Apesar da frequente necessidade de alterações e adaptações às transformações da sociedade, os preceitos do Código de Direito do Consumidor (CDC), após 26 anos de sua entrada em vigor, estão bem sedimentados.
A busca pelo maior equilíbrio nas relações consumeristas é tema frequente de estudo e discussão. Entretanto, deve-se ter cuidado para que as conquistas trazidas pelo CDC ao longo dos anos não sejam distorcidas, ensejando a concessão – muitas vezes, infelizmente, com a chancela do Poder Judiciário - de vantagens indevidas em favor dos consumidores.
Dentre os preceitos mais conhecidos do CDC, destaca-se o da responsabilidade objetiva do fornecedor (artigo 12 do CDC), em que se determina que o fornecedor responde por eventuais defeitos em seus produtos ou serviços, independente de culpa.
Ocorre que a interpretação a respeito da responsabilidade objetiva do fornecedor, em muitas ocasiões, não é devidamente utilizada, gerando um enorme número de demandas judiciais e reclamações perante os órgãos de defesa do consumidor.
Com efeito, não obstante o apontamento no artigo 12, § 3º, do CDC das excludentes de responsabilidade do fornecedor, torna-se cada vez mais comum a tentativa de transformar a mencionada responsabilidade objetiva em absoluta, buscando-se a responsabilidade do fornecedor em razão de qualquer fato relacionado ao produto ou serviço oferecidos no mercado de consumo, mesmo que não se verifique qualquer defeito intrínseco ao produto ou serviço.
Podemos citar, como exemplo, ações envolvendo montadoras de automóveis, demandadas em razão de alegações de defeitos em airbags, cintos de segurança ou freios de seus veículos.
Em muitos casos, apesar das orientações existentes no manual do veículo, das informações sobre as hipóteses em que o airbag deveria ser acionado, do imprescindível uso a todo momento do cinto de segurança ou da necessidade de revisão dos veículos em locais autorizados, as montadoras são demandadas em razão de acidentes que em nada se relacionam com a qualidade de seus produtos, mas, em muitos casos, apenas com a imprudência de seus consumidores na condução dos veículos.
Outro exemplo facilmente encontrado em demandas judiciais indevidas é a busca pela responsabilização do fornecedor de produtos médicos. Mesmo não tendo o consumidor seguido as orientações médicas necessárias para o devido funcionamento adequado do produto, busca-se a responsabilidade do fornecedor.
Citamos também os conhecidos casos de alegação de extravasamento de próteses de silicone. De fato, é comum a verificação de realização de exames na região do implante ou sofrimento de traumas pelos consumidores que ocasionaram os alegados extravasamentos, não havendo qualquer relação de tais fatos com a qualidade do produto.
Vale destacar, inclusive, o surgimento de demandas em razão da divulgação de realização de campanha de recall de determinado produto. Conforme já é de conhecimento geral, a campanha de recall tem caráter preventivo, a fim de se verificar a necessidade de eventuais ajustes nos produtos, não sendo qualquer reconhecimento pelos fornecedores da existência inequívoca de defeito, conforme, inclusive, já sedimentado no âmbito da jurisprudência pátria.

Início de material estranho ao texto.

(* ===== verification/PoolMetrics.v ===== *)
(** * The metric series of a pool

    The metric calls of the VsphereAgentPool controller (Telemetry.v) against a
    registry (Metrics.v): no call panics, a pass changes the gauges of its own pool
    only, a published status is what the gauges show, and a pool that gives up its
    finalizer leaves no series behind. *)
From S2P Require Import Prelude Api Identity Planner OwnedVMs VsphereObjects Sha256 Metrics Effects K8s Telemetry Objects.
From S2P Require Import VmCleanup VMProvider IsoCache InfraEnv AgentMachine VsphereAgent PoolController.

(** The operations of a run, in order. *)
Fixpoint metricsOf (h : hist) : list metricOp :=
  match h with
  | [] => []
  | Event (Metric op) _ :: h => metricsOf h ++ [op]
  | _ :: h => metricsOf h
  end.

Definition registryAfter `{Prometheus} (r : Registry) (h : hist) : Registry := metricSteps (metricsOf h) r.

(** A metric call of the pool: its labels are those of its vector, so With does not
    panic, and a gauge is one of the pool. *)
Definition metricCall (pool : VsphereAgentPool) : precondition callE := λ X _ e,
  match e with Metric op => consistent op ∧ opOfPool pool op | _ => True end.

(** A call of a pass over a pool that is not being deleted: a patch of the pool leaves it its finalizer. *)
Definition liveCall `{KubeLib} (pool : VsphereAgentPool) : precondition callE := λ X h e,
  match e with
  | Metric op => metricCall pool unit h (Metric op)
  | Patch KVsphereAgentPool _ after _ => ContainsFinalizer (pl_Meta after) finalizerName = true
  | _ => True
  end.

(** What the gauges of a pool show of a plan and of the VM template, state by state. *)
Definition planShown `{Prometheus} (pool : VsphereAgentPool) (plan : PoolPlan) (r : Registry) : Prop :=
  let labels : Labels := {[ "namespace" := om_Namespace (pl_Meta pool); "pool" := om_Name (pl_Meta pool) ]} in
  let capacity state := series r poolCapacityGauge (<["state" := state]> labels) in
  let template := ps_Template (pl_Spec pool) in
  capacity "desired" = Some (pp_DesiredReplicas plan) ∧
  capacity "agent_machines" = Some (pp_AgentMachines plan) ∧
  capacity "waiting_agent_machines" = Some (pp_WaitingAgentMachines plan) ∧
  capacity "unready_agent_machines" = Some (pp_UnreadyAgentMachines plan) ∧
  capacity "without_agent" = Some (pp_AgentMachinesWithoutAgent plan) ∧
  capacity "matching_agents" = Some (pp_MatchingAgents plan) ∧
  capacity "bound_agents" = Some (pp_BoundAgents plan) ∧
  capacity "available_agents" = Some (pp_AvailableAgents plan) ∧
  capacity "pending_owned_vms" = Some (pp_PendingOwnedVMs plan) ∧
  capacity "demand_deficit" = Some (pp_DemandDeficit plan) ∧
  series r poolVMCPUCoresGauge labels = Some (vt_NumCPUs template) ∧
  series r poolVMMemoryBytesGauge labels = Some (vt_MemoryMiB template * 2 ^ 20) ∧
  series r poolVMDiskBytesGauge labels = Some (vt_DiskGiB template * 2 ^ 30).

(** ** Lemmas *)
Lemma metricsOf_grows h h' : grows h h' → ∃ ops, metricsOf h' = metricsOf h ++ ops.
Proof.
  intros [new ->]. induction new as [|[X e x] new [ops IH]]; simpl; [exists []; by rewrite app_nil_r|].
  destruct e; try (by exists ops). exists (ops ++ [op]). by rewrite IH, app_assoc.
Qed.

Lemma metricCalls_safe (ok : precondition callE) ops h (Q : hist → unit → Prop) :
  (∀ h op, In op ops → ok unit h (Metric op)) →
  (∀ h', grows h h' → metricsOf h' = metricsOf h ++ ops → Q h' tt) →
  safe anyAnswer ok h (metricCalls ops) Q.
Proof.
  revert h. induction ops as [|op ops IH]; intros h Hok HQ; cbn [metricCalls].
  { apply HQ; [apply grows_refl|by rewrite app_nil_r]. }
  apply safe_bind. split; [apply Hok; by left|]. intros [] _. apply IH; [intros; apply Hok; by right|].
  intros h' Hg Hm. apply HQ; [|by rewrite Hm; simpl; rewrite <- app_assoc].
  eapply grows_trans; [|exact Hg]. apply grows_cons, grows_refl.
Qed.

Lemma poolLabels_meta pool pool' : pl_Meta pool' = pl_Meta pool → poolLabels pool' = poolLabels pool.
Proof. intros Hm. unfold poolLabels. by rewrite Hm. Qed.

Lemma opOfPool_meta pool pool' op : pl_Meta pool' = pl_Meta pool → opOfPool pool' op → opOfPool pool op.
Proof. intros Hm. destruct op; simpl; unfold seriesOfPool; by rewrite ?(poolLabels_meta pool pool') by done. Qed.

Section metrics.
Context `{KubeLib} (pool : VsphereAgentPool).

Lemma mc_event k o t r a n : always (liveCall pool) (call (Eventf k o t r a n)).
Proof. by apply always_call. Qed.

Lemma mc_ops ops : Forall (λ op, consistent op ∧ opOfPool pool op) ops → always (liveCall pool) (metricCalls ops).
Proof. intros Hf h. apply metricCalls_safe; [|done]. intros h' op Hin. by apply (proj1 (List.Forall_forall _ _) Hf). Qed.

Lemma mc_counted v o r : isPoolGauge v = false → always (liveCall pool) (call (Metric (countedAs v o r))).
Proof. intros Hv. apply always_call. intros h. destruct v; try done; (split; [by vm_compute|done]). Qed.

Lemma mc_recordISO {A} o (err : result A) : always (liveCall pool) (recordISOOperation o err).
Proof. by apply mc_counted. Qed.

Lemma mc_recordCapacity pool' plan :
  pl_Meta pool' = pl_Meta pool → always (liveCall pool) (recordPoolCapacityMetrics pool' plan).
Proof.
  intros Hm. apply mc_ops. eapply Forall_impl; [apply poolCapacityOps_ok|]. intros op [? ?].
  split; [done|]. by apply (opOfPool_meta pool pool').
Qed.

Lemma providerCall_metric X h (e : callE X) : providerCall destroysNothing X h e → liveCall pool X h e.
Proof. by destruct e. Qed.
End metrics.
#[export] Hint Resolve mc_event mc_recordISO mc_counted : always.

Section pool_metrics.
Context `{KubeLib} `{!KubeLaws} `{NetURL} `{GovcJSON}.
Context (apiReader : reader) (ProviderFactory : VsphereAgentPool → Secret → result VMProvider).
Context (Hfactory : ∀ pool secret prov, ProviderFactory pool secret = Ok prov → @VMProviderLaws _ prov).
Context (pool0 : VsphereAgentPool).

Abbreviation ok := (liveCall pool0).
Abbreviation ofPool pool := (pl_Meta pool = pl_Meta pool0).

Lemma mc_updateStatus pool plan : ofPool pool → always ok (updateStatus apiReader pool plan).
Proof.
  intros Hm. unfold updateStatus. apply always_bindOk; [apply always_retry; solve_always|intros updated].
  apply always_bind; [by apply mc_recordCapacity|intros ?; solve_always].
Qed.

Lemma mc_setStatusError pool reason message (f : VsphereAgentPool → program (result Duration)) :
  ofPool pool → (∀ pool', ofPool pool' → always ok (f pool')) → always ok (bind (setStatusError pool reason message) f).
Proof. intros Hm Hf h. unfold setStatusError. apply safe_bind. split; [done|]. intros [] _. by apply Hf. Qed.

Lemma mc_failObservation pool reason e : ofPool pool → always ok (failObservation apiReader pool reason e).
Proof.
  intros Hm. apply mc_setStatusError; [done|]. intros pool' Hm'.
  apply always_bindOk; [by apply mc_updateStatus|intros ?; solve_always].
Qed.

(** The image cache. *)
Lemma mc_ensureISOCache `{VMProvider} `{!VMProviderLaws} pool url h :
  ofPool pool → safe anyAnswer ok h (ensureISOCache pool url) (λ _ r, ofPool r.1).
Proof.
  intros Hm. unfold ensureISOCache. apply safe_bind. split; [done|]. intros t _. cbn [safe].
  destruct (negb _); [done|]. apply safe_bind.
  eapply safe_mono; [eapply safe_ok_mono; [apply EnsureISO_calls|apply providerCall_metric]|].
  assert (∀ prev stale pool h hs, safe anyAnswer ok h (pruneLoop pool prev stale hs) (λ _ _, True)) as Hp.
  { intros prev stale. induction stale as [|s stale IH]; intros p h' hs; cbn [pruneLoop]; [done|]. apply safe_bind.
    eapply safe_mono; [eapply safe_ok_mono; [apply DeleteISO_calls|apply providerCall_metric]|].
    intros h1 r _. apply safe_skip; [solve_always|]. intros h2 _ _. destruct r; [apply IH|].
    apply safe_skip; [by apply mc_event|]. intros h3 _ _. destruct (findISOHistoryEntry _ _); apply IH. }
  intros h1 [res|e] _.
  - destruct (ie_VerificationDeferred res); (apply safe_skip; [by first [apply mc_counted|apply mc_recordISO]|]); intros h2 _ _; [done|].
    apply safe_bind. eapply safe_mono; [apply Hp|]. intros h3 hs _.
    destruct (if ie_Uploaded res then _ else _) as [reason message]. cbv zeta.
    apply safe_skip; [by apply mc_event|]. by intros h4 _ _.
  - apply safe_skip; [solve_always|]. intros h2 _ _. apply safe_skip; [by apply mc_event|]. by intros h3 _ _.
Qed.

Lemma mc_recordISORefresh refreshed h :
  ofPool refreshed.1 →
  safe anyAnswer ok h (recordISORefresh apiReader refreshed) (λ _ r, match r with Ok p => ofPool p | Err _ => True end).
Proof.
  destruct refreshed as [pool err]. intros Hm. unfold recordISORefresh. apply safe_bindOk.
  eapply safe_mono; [apply always_retry; solve_always|]. intros h' [[]|e] _; [|done]. by destruct err.
Qed.

Lemma mc_refreshISO pool url h :
  ofPool pool →
  safe anyAnswer ok h (refreshISO apiReader ProviderFactory pool url) (λ _ r, match r with Ok p => ofPool p | Err _ => True end).
Proof.
  intros Hm. unfold refreshISO. apply safe_bind. split; [done|]. intros t _. cbn [safe].
  destruct (isoCacheDue _ _ _ _); [|done]. apply safe_bind. apply provider_safe; [done|done| |].
  - intros h' e _. by apply mc_recordISORefresh.
  - intros h' prov _ Hl. apply safe_bind. eapply safe_mono; [by apply mc_ensureISOCache|].
    intros h2 r Hr. by apply mc_recordISORefresh.
Qed.

(** The plan. *)
Lemma mc_prepareVMDeletion r pool vm : always ok (prepareVMDeletion r pool vm).
Proof. unfold prepareVMDeletion, agentsForVM, markAgentForCleanup. solve_always. Qed.

Lemma mc_deletePlannedVM pool vm : always ok (deletePlannedVM apiReader pool vm).
Proof.
  pose proof mc_prepareVMDeletion. unfold deletePlannedVM, deleteVsphereAgentForVM, listVsphereAgentsForPool,
    recordNormal, recordEvent. solve_always.
Qed.

Lemma mc_patchAgents hostnames agents pool : always ok (patchAgents apiReader hostnames agents pool).
Proof.
  revert pool. induction agents as [|a agents IH]; intros pool; cbn [patchAgents]; [solve_always|].
  unfold patchAgent, patchDiscoveredAgent. solve_always.
Qed.

Lemma mc_applyPlan h pool plan :
  ofPool pool → safe anyAnswer ok h (applyPlan apiReader pool plan) (λ _ r, ofPool r.1).
Proof.
  intros Hm. unfold applyPlan. apply safe_bind.
  eapply safe_mono; [eapply safe_ok_mono_post; [apply mc_patchAgents|apply patchAgents_pool]|].
  intros h1 [pool1 [[]|e]] [Hm1 _]; cbn [fst] in *; cbv beta iota; [|cbn [safe fst]; by rewrite Hm1].
  apply safe_bind. eapply safe_mono; [apply always_forEach; intros vm; apply mc_deletePlannedVM|].
  intros h2 r _. simpl. by rewrite Hm1.
Qed.

Lemma mc_runPlan h pool plan url :
  ofPool pool → safe anyAnswer ok h (runPlan apiReader ProviderFactory pool plan url) (λ _ _, True).
Proof.
  intros Hm. unfold runPlan. apply safe_bind. eapply safe_mono; [by apply mc_applyPlan|].
  intros h1 [pool1 [[]|e]] Hm1; cbn [fst] in *; cbv beta iota zeta.
  - apply safe_bindOk. eapply safe_mono; [by apply mc_refreshISO|]. intros h2 [pool2|e] Hm2; [|done].
    apply safe_skip; [unfold recordPlan, recordEventf; solve_always|]. intros h3 _ _.
    apply safe_bindOk. eapply safe_mono; [by apply mc_updateStatus|]. by intros h4 [?|?] _.
  - apply safe_skip; [by apply mc_event|]. intros h2 _ _.
    apply safe_bindOk. eapply safe_mono; [by apply mc_updateStatus|]. by intros h4 [?|?] _.
Qed.

Lemma mc_observeAndPlan h pool url :
  ofPool pool → safe anyAnswer ok h (observeAndPlan apiReader ProviderFactory pool url) (λ _ _, True).
Proof.
  intros Hm. unfold observeAndPlan.
  apply safe_skip; [unfold ensureAgentMachineSelectorsPinned, ensureAgentMachineSelectorPinned; solve_always|].
  intros h1 [[]|e] _; [|by apply mc_failObservation].
  apply safe_skip; [unfold listMatchingAgents, filterAgentsClaimedByOtherPools, observeAgent, agentMachineName; solve_always|].
  intros h2 [agents|e] _; [|by apply mc_failObservation].
  apply safe_skip; [unfold listNodePoolMachines; solve_always|]. intros h3 [machines|e] _; [|by apply mc_failObservation].
  apply safe_skip; [unfold countAgentMachineDemand; solve_always|]. intros h4 [demand|e] _; [|by apply mc_failObservation].
  do 3 (apply safe_skip; [solve_always|]; intros ? ? _). by apply mc_runPlan.
Qed.

Lemma mc_reconcileLivePool h pool :
  ofPool pool → safe anyAnswer ok h (reconcileLivePool apiReader ProviderFactory pool) (λ _ _, True).
Proof.
  intros Hm. unfold reconcileLivePool. apply safe_skip; [unfold infraEnvAvailable, discoveryISOAvailable; solve_always|].
  intros h1 [[available url] message] _. destruct available; cbn [negb].
  - apply safe_skip.
    { assert (∀ agents, always ok (vmsOfAgents agents)) as Hv by (induction agents; cbn [vmsOfAgents]; solve_always).
      unfold listVsphereAgentVMs, listVsphereAgentsForPool. solve_always. }
    intros h2 [vms|e] _; [by apply mc_observeAndPlan|by apply mc_failObservation].
  - apply mc_setStatusError; [done|]. intros pool' Hm'.
    apply always_bindOk; [by apply mc_updateStatus|intros ?; solve_always].
Qed.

Não obstante, são inúmeras as ações ajuizadas buscando-se a responsabilização de fornecedores em razão da notícia do recall de determinado produto, mesmo que o eventual acidente ocorrido não se relacione com o objeto do recall. Não raros também são os casos em que não se verificou qualquer acidente ou prejuízo, mas se busca a reparação por danos morais em razão da campanha de recall, alegando-se suposto sentimento de insegurança.
Tais situações do cotidiano apenas exemplificam a utilização abusiva da chamada responsabilidade objetiva dos fornecedores de produtos ou serviços.
Fato é que, para a verificação da mencionada responsabilidade objetiva, deve-se levar em conta diversos fatores, inclusive aqueles relacionados à conduta dos consumidores em face da utilização dos produtos e serviços, ponderando-se, ainda, a razoável extensão da hipossuficiência dos consumidores, que igualmente não deve ser aplicada de forma indistinta e presumida.
Portanto, a correta e proporcional utilização dos institutos do CDC terá o condão de fortalecer e ampliar a proteção deste microssistema consumerista pelo Estado, preservando as garantias já adquiridas ao longo destes anos de vigência da legislação.